Stored items:

(* ===== verification/Wasm.v ===== *)
(** * The wasm engine ([src/src/node/runtime/wasm.rs])

    WebAssembly modules run in this process: their table, the ring buffers of
    their output, the port listeners and the logs.  wasmtime and the sockets
    are the class [WasmHost]; what a run of a module ends with is an input. *)
From S2P Require Import Prelude RustStd Text Json External Models Runtime ContainerLogs Mock.
From S2P Require Import Files Process Image.

Local Open Scope Z_scope.

Definition LOG_CAPACITY : nat := 1024 * 1024.

Class WasmHost (W : Type) : Type := {
  engine_new : ST W string ();
  module_from_file : string → ST W string ();
  tcp_bind : Z → ST W string ();
  env_var : W → string → option string;
  temp_dir : W → string;
}.
#[global] Hint Mode WasmHost ! : typeclass_instances.

(** ** The ring buffer *)

Record RingPipe : Type := mk_RingPipe { rp_capacity : nat; rp_buffer : list ascii }.
Definition RingPipe_new (capacity : nat) : RingPipe := mk_RingPipe capacity [].

(** [append]: the old bytes that do not fit any more are dropped at the front,
    and of a write larger than the buffer only its end is kept. *)
Definition ring_append (p : RingPipe) (bs : list ascii) : RingPipe :=
  let capacity := rp_capacity p in
  let buf := rp_buffer p in
  let total := (length buf + length bs)%nat in
  let buf :=
    if (capacity <? total)%nat then
      let buf_len := length buf in
      let drop_n := Nat.min (total - capacity) buf_len in
      drop drop_n buf
    else buf in
  let to_append :=
    if (capacity <? length bs)%nat then drop (length bs - capacity) bs else bs in
  mk_RingPipe capacity (buf ++ to_append).

(** ** State *)

Record WasmEntry : Type := mk_WasmEntry {
  we_id : string;
  we_started_at : DateTime;
  we_module_path : string;
  we_base_argv : list string;
  we_base_env : list (string * string);
  we_exit : option i32;
  we_stdout : RingPipe;
  we_stderr : RingPipe;
  we_trap_text : list ascii;
  we_listener_mode : bool;
  (** One flag per background task: whether it has finished. *)
  we_background : list bool;
  we_port_mappings : list PortMapping;
}.
Record WasmRuntime : Type := mk_WasmRuntime {
  wr_module_cache_root : string;
  wr_containers : gmap string WasmEntry;
  wr_by_name : gmap string string;
}.

(** [n.max(0) as u16] and a [u16] as [i32]. *)
Definition port_u16 (n : i32) : Z := Z.max (val n) 0 `mod` 65536.
Definition u16_of (z : Z) : u16 := default (@Bnd 0 65536 0 eq_refl) (checked (z `mod` 65536)).

(** The declared host ports: host port, container port, protocol. *)
Definition declared_host_ports (c : Container) : list (Z * Z * string) :=
  omap (λ p, (λ host_port,
    (port_u16 host_port, port_u16 (cp_container_port p),
     match cp_protocol p with Some Protocol_UDP => "udp" | _ => "tcp" end))
    <$> cp_host_port p) (default [] (ctr_ports c)).
Definition port_mapping (d : Z * Z * string) : PortMapping :=
  mk_PortMapping (as_i32 d.1.2) (u16_of d.1.1) d.2.

(** [argv\[0\]] is the file name of the module. *)
Definition argv0 (module_path fallback : string) : string :=
  default fallback (to_string_lossy <$> file_name module_path).
Definition base_argv_of (module_path name : string) (c : Container) : list string :=
  [argv0 module_path name] ++ default [] (ctr_command c) ++ default [] (ctr_args c).
Definition base_env_of (c : Container) : list (string * string) :=
  (λ v, (env_name v, default "" (env_value v))) <$> default [] (ctr_env c).

(** ** Runs *)

(** How a run of a module ends. *)
Inductive RunOutcome : Type :=
| LinkerFailed (e : string)
| InstantiateFailed (e : string)
| NoStart (e : string)
| Returned
| Exited (code : i32)
| Trapped (debug : string).

Definition i32_1 : i32 := @Bnd (-2147483648) 2147483648 1 eq_refl.

(** [run_once]: the exit code and what is added to the trap text. *)
Definition run_once (module_path : string) (outcome : RunOutcome) : i32 * list ascii :=
  let line (s : string) := bytes s ++ [nl] in
  match outcome with
  | LinkerFailed e => (i32_1, line ("wasm linker setup: " +:+ e))
  | InstantiateFailed e => (i32_1, line ("wasm instantiate " +:+ module_path +:+ ": " +:+ e))
  | NoStart e => (i32_1, line ("wasm: module has no _start: " +:+ e))
  | Returned => (i32_zero, [])
  | Exited code => (code, [])
  | Trapped e => (i32_1, line ("wasm trap in " +:+ module_path +:+ ": " +:+ e))
  end.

EXERCISE GOAL: Exactly as they appear, restate all of the entries.

WRITTEN RESPONSE:
(* ===== verification/Wasm.v ===== *)
(** * The wasm engine ([src/src/node/runtime/wasm.rs])

    WebAssembly modules run in this process: their table, the ring buffers of
    their output, the port listeners and the logs.  wasmtime and the sockets
    are the class [WasmHost]; what a run of a module ends with is an input. *)
From S2P Require Import Prelude RustStd Text Json External Models Runtime ContainerLogs Mock.
From S2P Require Import Files Process Image.

Local Open Scope Z_scope.

Definition LOG_CAPACITY : nat := 1024 * 1024.

Class WasmHost (W : Type) : Type := {
  engine_new : ST W string ();
  module_from_file : string → ST W string ();
  tcp_bind : Z → ST W string ();
  env_var : W → string → option string;
  temp_dir : W → string;
}.
#[global] Hint Mode WasmHost ! : typeclass_instances.

(** ** The ring buffer *)

Record RingPipe : Type := mk_RingPipe { rp_capacity : nat; rp_buffer : list ascii }.
Definition RingPipe_new (capacity : nat) : RingPipe := mk_RingPipe capacity [].

(** [append]: the old bytes that do not fit any more are dropped at the front,
    and of a write larger than the buffer only its end is kept. *)
Definition ring_append (p : RingPipe) (bs : list ascii) : RingPipe :=
  let capacity := rp_capacity p in
  let buf := rp_buffer p in
  let total := (length buf + length bs)%nat in
  let buf :=
    if (capacity <? total)%nat then
      let buf_len := length buf in
      let drop_n := Nat.min (total - capacity) buf_len in
      drop drop_n buf
    else buf in
  let to_append :=
    if (capacity <? length bs)%nat then drop (length bs - capacity) bs else bs in
  mk_RingPipe capacity (buf ++ to_append).

(** ** State *)

Record WasmEntry : Type := mk_WasmEntry {
  we_id : string;
  we_started_at : DateTime;
  we_module_path : string;
  we_base_argv : list string;
  we_base_env : list (string * string);
  we_exit : option i32;
  we_stdout : RingPipe;
  we_stderr : RingPipe;
  we_trap_text : list ascii;
  we_listener_mode : bool;
  (** One flag per background task: whether it has finished. *)
  we_background : list bool;
  we_port_mappings : list PortMapping;
}.
Record WasmRuntime : Type := mk_WasmRuntime {
  wr_module_cache_root : string;
  wr_containers : gmap string WasmEntry;
  wr_by_name : gmap string string;
}.

(** [n.max(0) as u16] and a [u16] as [i32]. *)
Definition port_u16 (n : i32) : Z := Z.max (val n) 0 `mod` 65536.
Definition u16_of (z : Z) : u16 := default (@Bnd 0 65536 0 eq_refl) (checked (z `mod` 65536)).

(** The declared host ports: host port, container port, protocol. *)
Definition declared_host_ports (c : Container) : list (Z * Z * string) :=
  omap (λ p, (λ host_port,
    (port_u16 host_port, port_u16 (cp_container_port p),
     match cp_protocol p with Some Protocol_UDP => "udp" | _ => "tcp" end))
    <$> cp_host_port p) (default [] (ctr_ports c)).
Definition port_mapping (d : Z * Z * string) : PortMapping :=
  mk_PortMapping (as_i32 d.1.2) (u16_of d.1.1) d.2.

(** [argv\[0\]] is the file name of the module. *)
Definition argv0 (module_path fallback : string) : string :=
  default fallback (to_string_lossy <$> file_name module_path).
Definition base_argv_of (module_path name : string) (c : Container) : list string :=
  [argv0 module_path name] ++ default [] (ctr_command c) ++ default [] (ctr_args c).
Definition base_env_of (c : Container) : list (string * string) :=
  (λ v, (env_name v, default "" (env_value v))) <$> default [] (ctr_env c).

(** ** Runs *)

(** How a run of a module ends. *)
Inductive RunOutcome : Type :=
| LinkerFailed (e : string)
| InstantiateFailed (e : string)
| NoStart (e : string)
| Returned
| Exited (code : i32)
| Trapped (debug : string).

Definition i32_1 : i32 := @Bnd (-2147483648) 2147483648 1 eq_refl.

(** [run_once]: the exit code and what is added to the trap text. *)
Definition run_once (module_path : string) (outcome : RunOutcome) : i32 * list ascii :=
  let line (s : string) := bytes s ++ [nl] in
  match outcome with
  | LinkerFailed e => (i32_1, line ("wasm linker setup: " +:+ e))
  | InstantiateFailed e => (i32_1, line ("wasm instantiate " +:+ module_path +:+ ": " +:+ e))
  | NoStart e => (i32_1, line ("wasm: module has no _start: " +:+ e))
  | Returned => (i32_zero, [])
  | Exited code => (code, [])
  | Trapped e => (i32_1, line ("wasm trap in " +:+ module_path +:+ ": " +:+ e))
  end.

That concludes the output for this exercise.